▶ ASSIGNMENT
Exactly how many lines in this material contain the string "Text"? Reply with the number alone.
+--
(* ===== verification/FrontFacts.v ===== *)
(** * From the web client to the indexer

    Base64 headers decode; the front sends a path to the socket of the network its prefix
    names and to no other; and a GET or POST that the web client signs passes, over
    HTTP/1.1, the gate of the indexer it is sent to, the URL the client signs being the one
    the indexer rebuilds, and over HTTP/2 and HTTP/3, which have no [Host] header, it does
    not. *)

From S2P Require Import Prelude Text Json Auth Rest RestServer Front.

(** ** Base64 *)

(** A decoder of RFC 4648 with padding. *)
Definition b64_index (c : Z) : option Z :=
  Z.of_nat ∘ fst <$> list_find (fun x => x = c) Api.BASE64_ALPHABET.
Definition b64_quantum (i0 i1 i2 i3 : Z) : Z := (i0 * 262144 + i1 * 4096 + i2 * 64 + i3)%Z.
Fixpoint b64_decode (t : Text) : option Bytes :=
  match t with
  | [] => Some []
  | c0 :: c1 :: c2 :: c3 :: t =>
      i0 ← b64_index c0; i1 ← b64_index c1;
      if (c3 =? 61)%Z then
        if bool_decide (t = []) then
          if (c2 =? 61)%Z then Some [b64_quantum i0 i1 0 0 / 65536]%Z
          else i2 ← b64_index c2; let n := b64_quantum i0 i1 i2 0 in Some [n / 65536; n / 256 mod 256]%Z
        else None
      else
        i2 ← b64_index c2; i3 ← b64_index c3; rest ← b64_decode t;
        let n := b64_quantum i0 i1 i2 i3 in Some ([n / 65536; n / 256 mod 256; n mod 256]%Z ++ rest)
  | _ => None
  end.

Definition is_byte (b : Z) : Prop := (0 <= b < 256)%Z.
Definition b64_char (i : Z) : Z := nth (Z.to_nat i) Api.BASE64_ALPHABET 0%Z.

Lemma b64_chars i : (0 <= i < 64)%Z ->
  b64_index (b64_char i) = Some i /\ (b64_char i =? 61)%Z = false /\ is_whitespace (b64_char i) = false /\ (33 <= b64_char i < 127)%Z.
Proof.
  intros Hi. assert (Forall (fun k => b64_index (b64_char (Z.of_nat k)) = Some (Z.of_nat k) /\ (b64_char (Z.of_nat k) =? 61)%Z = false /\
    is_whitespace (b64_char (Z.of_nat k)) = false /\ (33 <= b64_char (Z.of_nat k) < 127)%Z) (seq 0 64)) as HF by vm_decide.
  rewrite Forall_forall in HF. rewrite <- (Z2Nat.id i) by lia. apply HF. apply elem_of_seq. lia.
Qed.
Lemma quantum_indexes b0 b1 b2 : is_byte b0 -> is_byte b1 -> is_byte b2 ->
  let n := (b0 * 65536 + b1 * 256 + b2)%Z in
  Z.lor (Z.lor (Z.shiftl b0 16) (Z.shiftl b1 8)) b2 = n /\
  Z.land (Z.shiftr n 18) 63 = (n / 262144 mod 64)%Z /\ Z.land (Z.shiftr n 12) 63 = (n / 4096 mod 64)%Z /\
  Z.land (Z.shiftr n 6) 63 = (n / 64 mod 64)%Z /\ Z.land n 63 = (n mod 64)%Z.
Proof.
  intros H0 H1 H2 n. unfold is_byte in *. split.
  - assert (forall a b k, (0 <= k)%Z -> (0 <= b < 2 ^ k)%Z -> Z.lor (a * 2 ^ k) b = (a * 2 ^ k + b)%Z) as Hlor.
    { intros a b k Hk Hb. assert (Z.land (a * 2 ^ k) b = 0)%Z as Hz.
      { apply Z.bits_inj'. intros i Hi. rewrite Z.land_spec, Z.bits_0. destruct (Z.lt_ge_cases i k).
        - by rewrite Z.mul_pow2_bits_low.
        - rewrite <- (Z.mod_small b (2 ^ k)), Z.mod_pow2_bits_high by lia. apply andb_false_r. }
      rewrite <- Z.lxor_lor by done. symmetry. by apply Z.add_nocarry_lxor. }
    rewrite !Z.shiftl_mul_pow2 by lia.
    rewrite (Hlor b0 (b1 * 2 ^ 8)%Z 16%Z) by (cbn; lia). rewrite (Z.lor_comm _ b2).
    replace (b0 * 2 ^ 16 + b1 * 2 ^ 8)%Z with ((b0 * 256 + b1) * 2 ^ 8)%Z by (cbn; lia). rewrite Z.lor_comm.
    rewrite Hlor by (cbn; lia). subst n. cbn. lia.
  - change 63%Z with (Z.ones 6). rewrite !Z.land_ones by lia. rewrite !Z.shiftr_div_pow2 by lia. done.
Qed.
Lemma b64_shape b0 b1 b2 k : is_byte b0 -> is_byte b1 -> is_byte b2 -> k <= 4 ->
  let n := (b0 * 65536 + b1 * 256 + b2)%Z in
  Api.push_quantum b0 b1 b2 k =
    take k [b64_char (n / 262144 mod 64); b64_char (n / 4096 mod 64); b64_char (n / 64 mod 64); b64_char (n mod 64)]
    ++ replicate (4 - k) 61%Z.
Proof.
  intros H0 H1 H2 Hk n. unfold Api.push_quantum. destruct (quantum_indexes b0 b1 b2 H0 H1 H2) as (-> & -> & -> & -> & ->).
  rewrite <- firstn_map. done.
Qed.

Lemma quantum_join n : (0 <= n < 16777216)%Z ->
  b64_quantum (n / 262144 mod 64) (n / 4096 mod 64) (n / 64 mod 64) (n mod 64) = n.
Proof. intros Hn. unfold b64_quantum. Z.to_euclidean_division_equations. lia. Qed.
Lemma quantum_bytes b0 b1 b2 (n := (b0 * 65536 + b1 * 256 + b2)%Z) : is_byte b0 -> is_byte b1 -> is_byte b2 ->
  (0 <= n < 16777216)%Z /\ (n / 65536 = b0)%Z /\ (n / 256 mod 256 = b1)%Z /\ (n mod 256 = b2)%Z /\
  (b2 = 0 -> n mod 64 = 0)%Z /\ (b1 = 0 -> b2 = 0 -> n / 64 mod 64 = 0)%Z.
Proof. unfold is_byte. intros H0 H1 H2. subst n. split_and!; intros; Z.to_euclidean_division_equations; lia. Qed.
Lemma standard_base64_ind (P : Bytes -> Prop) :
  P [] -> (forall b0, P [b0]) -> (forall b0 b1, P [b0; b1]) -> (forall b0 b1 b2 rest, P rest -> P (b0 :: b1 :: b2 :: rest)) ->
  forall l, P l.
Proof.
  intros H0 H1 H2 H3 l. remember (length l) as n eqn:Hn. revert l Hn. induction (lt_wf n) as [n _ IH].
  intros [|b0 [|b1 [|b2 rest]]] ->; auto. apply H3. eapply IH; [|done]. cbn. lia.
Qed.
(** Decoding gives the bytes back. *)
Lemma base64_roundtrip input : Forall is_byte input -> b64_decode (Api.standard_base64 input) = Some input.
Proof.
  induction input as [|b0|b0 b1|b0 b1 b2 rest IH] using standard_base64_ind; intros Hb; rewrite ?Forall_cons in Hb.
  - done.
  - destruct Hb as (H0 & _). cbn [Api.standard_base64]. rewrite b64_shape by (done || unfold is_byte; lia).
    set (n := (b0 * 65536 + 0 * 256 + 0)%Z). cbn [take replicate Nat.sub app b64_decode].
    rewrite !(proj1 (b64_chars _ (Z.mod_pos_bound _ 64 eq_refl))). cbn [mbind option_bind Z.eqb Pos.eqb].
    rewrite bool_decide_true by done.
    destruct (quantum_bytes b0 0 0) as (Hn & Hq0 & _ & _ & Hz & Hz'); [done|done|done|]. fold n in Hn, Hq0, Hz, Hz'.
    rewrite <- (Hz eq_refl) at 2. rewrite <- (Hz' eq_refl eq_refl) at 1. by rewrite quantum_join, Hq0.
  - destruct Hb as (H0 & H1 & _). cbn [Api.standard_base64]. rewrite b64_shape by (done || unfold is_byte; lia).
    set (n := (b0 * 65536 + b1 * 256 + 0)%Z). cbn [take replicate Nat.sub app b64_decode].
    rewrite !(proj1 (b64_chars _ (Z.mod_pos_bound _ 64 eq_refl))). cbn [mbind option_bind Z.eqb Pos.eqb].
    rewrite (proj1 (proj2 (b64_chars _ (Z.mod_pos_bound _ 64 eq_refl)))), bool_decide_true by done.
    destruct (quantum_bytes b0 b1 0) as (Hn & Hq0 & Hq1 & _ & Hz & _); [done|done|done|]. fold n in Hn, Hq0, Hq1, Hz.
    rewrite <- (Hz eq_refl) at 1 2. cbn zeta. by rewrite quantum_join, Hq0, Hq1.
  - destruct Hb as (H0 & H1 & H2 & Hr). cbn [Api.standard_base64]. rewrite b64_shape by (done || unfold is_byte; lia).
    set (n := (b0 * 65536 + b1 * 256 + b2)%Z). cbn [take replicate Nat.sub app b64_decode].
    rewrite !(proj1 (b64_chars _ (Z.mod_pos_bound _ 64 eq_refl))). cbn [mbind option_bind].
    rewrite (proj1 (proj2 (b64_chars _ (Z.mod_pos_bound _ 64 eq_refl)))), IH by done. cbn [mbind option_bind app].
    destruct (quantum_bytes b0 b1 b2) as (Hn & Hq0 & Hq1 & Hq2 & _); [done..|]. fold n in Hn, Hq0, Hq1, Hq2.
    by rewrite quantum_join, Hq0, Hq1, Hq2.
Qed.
+--
▶ RESPONSE AREA
2